Le conflit s’emballe et le Gouverneur Moreau répond aux héritiers Merson : « C’est à vous qu’il appartient de préciser très exactement les faits sur lesquels vous vous appuyez pour fonder votre réclamation qui, après examen d’après les données que nous possédons, ne nous paraît pas justifiée ».
Madeleine Olivier-Merson ne l’entend pas de cette oreille et le ton monte encore d’un cran ; le 30 janvier elle s’adresse au Gouverneur en ces termes :
« (…) Je croyais que les faits relatifs à notre réclamation avaient été clairement énoncés.
Pour plus de netteté, je prends la liberté de vous prier de me dire si nous sommes ou non d’accord sur les points suivants :
L’image offerte au public par vos services de gravure et d’impression, peut-elle être considérée comme une reproduction fidèle ? Nous sommes avec beaucoup d’artistes qualifiés d’un avis absolument contraire.
Une épreuve définitive nous-a-t-elle été soumise en notre qualité d’ayants-droit de l’artiste auteur du modèle ? Certainement non.

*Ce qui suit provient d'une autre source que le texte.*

Lemma firstWord_no_space (text : jsstring) : Forall (fun c => c <> SPACE) (firstWord text).
Proof.
  unfold firstWord. induction text as [|d text IH]; simpl; [constructor|].
  destruct (N.eqb_spec d SPACE) as [->|Hd]; simpl.
  - unfold slice. simpl. constructor.
  - destruct (Z.ltb_spec (indexOf text SPACE) 0) as [Hneg|Hpos]; simpl.
    + destruct (Z.leb_spec 0 (indexOf text SPACE)) as [Hle|_]; [lia|].
      constructor; [done|]. done.
    + destruct (Z.leb_spec 0 (indexOf text SPACE)) as [_|Hlt]; [|lia].
      destruct (Z.leb_spec 0 (indexOf text SPACE + 1)) as [_|Hlt]; [|lia].
      unfold slice in *. rewrite drop_0, Nat.sub_0_r in *.
      rewrite Z2Nat.inj_add by lia. rewrite Nat.add_1_r. simpl.
      constructor; done.
Qed.

(** What [push], [update] and [register] keep. *)
Lemma update_elements (p : t) : elements (update p) = elements p.
Proof. unfold update. by destruct (filter _ _). Qed.

Lemma update_fastElements (p : t) : fastElements (update p) = fastElements p.
Proof. unfold update. by destruct (filter _ _). Qed.

Lemma foldl_push_elements (elems : list jsstring) (p : t) :
  elements (foldl push p elems) = elements p ++ elems.
Proof.
  revert p. induction elems as [|e elems IH]; intros p; simpl.
  - by rewrite app_nil_r.
  - rewrite IH. simpl. by rewrite <- app_assoc.
Qed.

Lemma foldl_push_fast (elems : list jsstring) (p : t) (w : jsstring) :
  w ∈ fastElements (foldl push p elems) <->
  w ∈ fastElements p \/ exists e, e ∈ elems /\ isFast e = true /\ w = fastNormalize e.
Proof.
  revert p. induction elems as [|e elems IH]; intros p; simpl.
  - split; [by left|]. intros [H|(e & He & _)]; [done|]. by apply elem_of_nil in He.
  - rewrite IH. simpl. split.
    + intros [H|(e' & He' & Hf & ->)].
      * destruct (isFast e) eqn:He.
        -- apply elem_of_union in H as [H|H]; [|by left].
           apply elem_of_singleton in H. right. exists e. split; [left|done].
        -- by left.
      * right. exists e'. split; [by right|done].
    + intros [H|(e' & He' & Hf & ->)].
      * left. destruct (isFast e); [|done]. apply elem_of_union. by right.
      * apply elem_of_cons in He' as [->|He'].
        -- left. rewrite Hf. apply elem_of_union. left. by apply elem_of_singleton.
        -- right. by exists e'.
Qed.

Lemma register_elements (p : t) (elems : list jsstring) :
  elements (register p elems) = elements p ++ elems.
Proof. unfold register. by rewrite update_elements, foldl_push_elements. Qed.

Lemma register_fast (p : t) (elems : list jsstring) (w : jsstring) :
  w ∈ fastElements (register p elems) <->
  w ∈ fastElements p \/ exists e, e ∈ elems /\ isFast e = true /\ w = fastNormalize e.
Proof. unfold register. rewrite update_fastElements. apply foldl_push_fast. Qed.

Lemma foldl_register_elements (batches : list (list jsstring)) (p : t) :
  elements (foldl register p batches) = elements p ++ concat batches.
Proof.
  revert p. induction batches as [|b batches IH]; intros p; simpl.
  - by rewrite app_nil_r.
  - rewrite IH, register_elements. by rewrite <- app_assoc.
Qed.

Lemma foldl_register_fast (batches : list (list jsstring)) (p : t) (w : jsstring) :
  w ∈ fastElements (foldl register p batches) <->
  w ∈ fastElements p \/ exists e, e ∈ concat batches /\ isFast e = true /\ w = fastNormalize e.
Proof.
  revert p. induction batches as [|b batches IH]; intros p; simpl.
  - split; [by left|]. intros [H|(e & He & _)]; [done|]. by apply elem_of_nil in He.
  - rewrite IH, register_fast. split.
    + intros [[H|(e & He & Hf & ->)]|(e & He & Hf & ->)].
      * by left.
      * right. exists e. split; [|done]. apply elem_of_app. by left.
      * right. exists e. split; [|done]. apply elem_of_app. by right.
    + intros [H|(e & He & Hf & ->)]; [by left; left|].
      apply elem_of_app in He as [He|He].
      * left. right. by exists e.
      * right. by exists e.
Qed.

(** The fast words of a tester are those of its fast patterns. *)
Lemma registered_fast (batches : list (list jsstring)) (w : jsstring) :
  w ∈ fastElements (registered batches) <->
  exists e, e ∈ concat batches /\ isFast e = true /\ w = fastNormalize e.
Proof.
  unfold registered. rewrite foldl_register_fast. split.
  - intros [H|H]; [|done]. by apply elem_of_empty in H.
  - intros H. by right.
Qed.

(** Patterns that are all fast leave no regular expression. *)
Lemma foldl_push_regexp (elems : list jsstring) (p : t) :
  regexp (foldl push p elems) = regexp p.
Proof. revert p. induction elems as [|e elems IH]; intros p; simpl; [done|]. by rewrite IH. Qed.

Lemma update_all_fast (p : t) :
  Forall (fun e => fastNormalize e ∈ fastElements p) (elements p) -> update p = p.
Proof.
  intros Hall. unfold update.
  assert (filter (fun elem => fastNormalize elem ∉ fastElements p) (elements p) = []) as ->; [|done].
  induction Hall as [|e es He _ IH]; [done|].
  rewrite filter_cons. destruct (decide _) as [Hn|_]; [by destruct Hn|]. exact IH.
Qed.

Lemma registered_all_fast (batches : list (list jsstring)) :
  Forall (fun e => isFast e = true) (concat batches) -> regexp (registered batches) = None.
Proof.
  unfold registered.
  assert (forall p, regexp p = None ->
            Forall (fun e => fastNormalize e ∈ fastElements p) (elements p) ->
            Forall (fun e => isFast e = true) (concat batches) ->
            regexp (foldl register p batches) = None) as Hgen.
  { induction batches as [|b batches IH]; intros p Hp Hinv Hall; simpl; [done|].
    simpl in Hall. apply Forall_app in Hall as [Hb Hrest].
    assert (Forall (fun e => fastNormalize e ∈ fastElements (foldl push p b))
              (elements (foldl push p b))) as Hinv'.
    { rewrite foldl_push_elements. apply Forall_app. split.
      - eapply Forall_impl; [exact Hinv|]. intros e He. apply foldl_push_fast. by left.
      - apply Forall_forall. intros e He. apply foldl_push_fast. right.
        exists e. split; [done|]. split; [|done]. by eapply Forall_forall in Hb. }
    apply IH; [| |done].
    - unfold register. rewrite update_all_fast by done. by rewrite foldl_push_regexp.
    - unfold register. by rewrite update_all_fast. }
  intros Hall. apply Hgen; [done|constructor|done].
Qed.

End PatternFacts.

(** X23: a fast pattern, once registered, always matches. When a pattern
    [word + ' '], whose word is not empty and holds no space and none of
    [^ $ ? | ( ) [ ]], is among the patterns registered, in any batch and
    whatever else is registered, [testCommand] accepts the bare word and
    every text that starts with the word and a space, whatever the
    regular expression of the other patterns says. *)
Theorem registered_fast_pattern_matches
    (regexpTest : jsstring -> jsstring -> bool) (batches : list (list jsstring))
    (word rest : jsstring) :
  word <> [] ->
  Forall (fun c => PatternTester.isLiteral c = true) word ->
  word ++ [SPACE] ∈ concat batches ->
  PatternTester.testCommand regexpTest (PatternTester.registered batches) (word ++ SPACE :: rest) = true /\
  PatternTester.testCommand regexpTest (PatternTester.registered batches) word = true.
Proof.
  intros Hne Hlit Hin.
  assert (word ∈ PatternTester.fastElements (PatternTester.registered batches)) as Hfast.
  { apply registered_fast. exists (word ++ [SPACE]).
    split; [done|]. split; [by apply word_isFast|]. by rewrite fastNormalize_word. }
  pose proof (literal_not_space _ Hlit) as Hsp.
  unfold PatternTester.testCommand.
  rewrite firstWord_line, firstWord_bare by done.
  by rewrite bool_decide_eq_true_2.
Qed.

Lemma registered_fast_pattern_matches_witness :
  PatternTester.testCommand (fun _ _ => false)
    (PatternTester.registered [[js ">>>? "]; [js "/htmlbox "; js "/(?:room|staff)intro "]])
    (js "/htmlbox" ++ SPACE :: js "<b>hi</b>") = true /\
  PatternTester.testCommand (fun _ _ => false)
    (PatternTester.registered [[js ">>>? "]; [js "/htmlbox "; js "/(?:room|staff)intro "]])
    (js "/htmlbox") = true.
Proof.
  apply (registered_fast_pattern_matches (fun _ _ => false)
           [[js ">>>? "]; [js "/htmlbox "; js "/(?:room|staff)intro "]] (js "/htmlbox") (js "<b>hi</b>")).
  - discriminate.
  - vm_compute. repeat constructor.
  - apply list_elem_of_In. vm_compute. tauto.
Defined.

(** X24: with fast patterns only, a text matches exactly when its first
    word is a registered word, letter for letter. When every registered
    pattern is a word followed by a space, no regular expression is
    compiled, and [testCommand(text)] is true if and only if the text up
    to its first space (the whole text when it has none), followed by a
    space, is one of the patterns. *)
Theorem fast_patterns_match_exactly
    (regexpTest : jsstring -> jsstring -> bool) (batches : list (list jsstring))
    (text : jsstring) :
  Forall (fun e => PatternTester.isFast e = true) (concat batches) ->
  PatternTester.regexp (PatternTester.registered batches) = None /\
  (PatternTester.testCommand regexpTest (PatternTester.registered batches) text = true <->
   PatternTester.firstWord text ++ [SPACE] ∈ concat batches).
Proof.
  intros Hall. pose proof (registered_all_fast _ Hall) as Hre. split; [done|].
  unfold PatternTester.testCommand. rewrite Hre.
  destruct (bool_decide _) eqn:Hdec.
  - apply bool_decide_eq_true in Hdec. split; [intros _|done].
    apply registered_fast in Hdec as (e & He & Hfast & Hw).
    apply isFast_word in Hfast as (w & -> & _ & _).
    rewrite fastNormalize_word in Hw. by rewrite Hw.
  - apply bool_decide_eq_false in Hdec. split; [done|]. intros Hin. destruct Hdec.
    apply registered_fast. exists (PatternTester.firstWord text ++ [SPACE]).
    split; [done|]. split; [by eapply Forall_forall in Hall|]. by rewrite fastNormalize_word.
Qed.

Accordez-vous ou non à ses héritiers les droits qui, sans conteste, appartenaient à Luc-Olivier Merson ? »
Le 15 février, dans une ultime tentative et afin d’éviter un long et couteux contentieux, les héritiers MERSON rédige dernière lettre Gouverneur de la Banque de France :
« Aucune modification, pour employer votre expression, ne peut être apportée au modèle sans l’assentiment de son auteur. Cela ne semble pas contestable.
Où, du reste s’arrêterait le droit de l’éditeur (en l’espèce la B.d.F.) de modifier l’œuvre accomplie ? Personne ne pourrait plus lui fixer de limites s’il était une fois admis.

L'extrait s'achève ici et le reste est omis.